Ask what Calvin students did last weekend and you would probably hear stories ranging from the bubbling of answer sheets in plain-boring classrooms to the leisurely strolls along the beautiful Lake Michigan. Scores of students came to the Calvin campus to write the GRE and teacher certification tests, international students travelled to Chicago for their annual retreat, the Office of Christian Formation led a silent retreat at Camp Geneva, and the S-LC held their retreat at the Beversluis cottage.
As serious shalom farmers, intellectually inclined and socially engaged, we watched and discussed Meeting David Wilson http://meetingdavidwilson.com. The video introduced two men by the same name, one’s black and the other’s white. What’s significant was the fact that the black Wilson’s great grandfather was a slave to the white Wilson’s family 3 generations ago. Thus it was interesting to investigate how much of that history affects the two Wilsons, who live their lives as free men in the 21st century.

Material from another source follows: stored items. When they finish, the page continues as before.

(** ** Adding a name *)

Lemma add_replaces B d name n b l1 l2 :
  fs_ok B -> ino_ok d -> is_dir (inode B d) = true -> iused B d = true -> ino_ok n -> iused B n = true -> find_name B d name = None ->
  records (dir_block B d) 0 (l1 ++ l2) -> block_ok b -> records b 0 (l1 ++ (n, name) :: l2) ->
  let B' := bset (i_block 0 (inode B d)) b B in
  Forall (fun e => e.1 <> 0 -> ino_ok e.1 /\ iused B e.1 = true) (l1 ++ l2) ->
  replaces B d B' /\ inode B' d = inode B d /\ find_name B' d name = Some n.
Proof.
  intros Hfs Hd Hdir Hud Hn Hun Hnone Hr Hb Hr' B' Hl. destruct (fs_dirs _ Hfs d Hd Hdir) as [D1 D2 _]. destruct (dir_block_ok B d Hfs Hd Hdir) as [Hdb Hrg].
  unfold FIRST_DATA, NB in Hrg. set (x := i_block 0 (inode B d)) in *.
  assert (forall k, k < FIRST_DATA -> B' k = B k) as Hlow by (unfold FIRST_DATA; intros k Hk; unfold B'; apply bset_ne; lia).
  assert (forall j, ino_ok j -> inode B' j = inode B j) as Hin by (intros j Hj; apply inode_frame; [done|]; intros k Hk; apply Hlow; lia).
  assert (x ∈ owned B (inode B d)) as Hxo by by apply first_owned.
  assert (forall j k, ino_ok j -> j <> d -> k ∈ owned B (inode B j) -> B' k = B k) as Hoth.
  { intros j k Hj Hne Hk. unfold B'. apply bset_ne. intros ->. by apply (fs_apart _ Hfs j d x). }
  assert (owned B' (inode B d) = owned B (inode B d)) as Eo by (unfold owned; by rewrite D1).
  assert (forall k, bused B' k = bused B k) as Hbu by (intros k; unfold bused; by rewrite Hlow by (unfold BLOCK_BITMAP, FIRST_DATA; lia)).
  assert (forall k, iused B' k = iused B k) as Hiu by (intros k; unfold iused; by rewrite Hlow by (unfold INODE_BITMAP, FIRST_DATA; lia)).
  assert (dir_block B' d = b) as Edb by (unfold dir_block; rewrite Hin by done; unfold B'; apply bset_eq).
  assert (forall name', find_name B' d name' = if bool_decide (name' = name) then Some n else find_name B d name') as Hfind.
  { intros name'. rewrite (find_name_assoc B' d name' (l1 ++ (n, name) :: l2)) by (rewrite ?Hin, ?Edb; done).
    rewrite (find_name_assoc B d name' (l1 ++ l2)) by done. apply assoc_insert; [|unfold ino_ok in Hn; lia].
    by rewrite (find_name_assoc B d name (l1 ++ l2)) in Hnone. }
  split; [|split; [by apply Hin|rewrite Hfind; by rewrite bool_decide_eq_true_2]]. constructor.
  - apply bset_ok; [apply Hfs|done].
  - by rewrite Hiu.
  - intros j Hj _. by apply Hin.
  - intros j Hj. by rewrite Hiu.
  - intros j k Hj Hne Hk. rewrite Hbu. split; [by apply (Hoth j)|by apply (fs_owned _ Hfs j)].
  - rewrite Hin, Eo by done. intros k Hk. rewrite Hbu. destruct (fs_owned _ Hfs d k Hd Hk) as [? ?]. split_and!; try done; try lia.
    intros j Hj Hne. by apply (fs_apart _ Hfs d j).
  - intros _. constructor; rewrite ?Hin by done; try done. exists (l1 ++ (n, name) :: l2). rewrite Edb. split; [done|].
    apply Forall_app in Hl as [? ?]. apply Forall_app. split; [|constructor]; [|by cbn; rewrite Hiu|]; (eapply Forall_impl; [done|]); intros e He Hz; by rewrite Hiu; apply He.
  - intros _. rewrite Hin by done. split; [done|]. intros name' m Hf. rewrite Hfind. case_bool_decide; [congruence|done].
Qed.

(** ** Blocks that were taken belong to nobody yet *)

Lemma frames_owned X B B' j : frames X B B' -> ino_ok j -> ~ X j -> owned B' (inode B' j) = owned B (inode B j).
Proof. intros Hf Hj Hx. rewrite (fr_inodes _ _ _ Hf) by done. apply owned_same. intros n Hn. by apply (fr_same _ _ _ Hf j). Qed.

Lemma frames_find B B' j name : fs_ok B -> frames none B B' -> ino_ok j -> find_name B' j name = find_name B j name.
Proof.
  intros Hfs Hf Hj. unfold find_name, dir_block. rewrite (fr_inodes _ _ _ Hf) by (done || intros []). destruct (is_dir (inode B j)) eqn:Hd; cbn [negb orb]; [|done].
  destruct (Z.eqb_spec (i_block 0 (inode B j)) 0) as [|Hz]; [done|]. destruct (fr_same _ _ _ Hf j (i_block 0 (inode B j)) Hj) as [-> _]; [by apply first_owned|done].
Qed.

What caught my attention most about this video was the journey of self-identity for the black Wilson. He not only has to consider who he is as an individual, which is a normal ongoing process for most conscious people, but also to make sense of what his ancestral heritage means in the context of contemporary America. Having to reconcile identity dissonance is tough, but his seems tougher. Perhaps that’s the extra challenge many African-Americans face.
Like a looking glass, this video mirrored the issue of race as an issue society knows exists but doesn’t quite know how to approach. The video encouraged the pursuing discussion in many directions, and I am sure it inspired our staff to identify better ways to further engage the Calvin community on the issue of race. Unfortunately, faithful to what retreat means, yours truly dozed off the last ten minutes of the video and couldn’t quite keep up with the multi-faceted discussion. So that partly explains his posting his thoughts here.
The retreat was also a wonderful time of getting-to-know fellow staff members. Like coordinating StreetFest, the retreat helped build camaraderie.Everyone communicated at deeper interpersonal levels and more extensively than what the little common time we had in the office allowed. Individuals shared their dreams for a better world, graduation plans, and even cooking tips.
If only we didn’t have homework, and learned how to lift the weight of the world off our tiny shoulders, we could have had let our hair down a little more.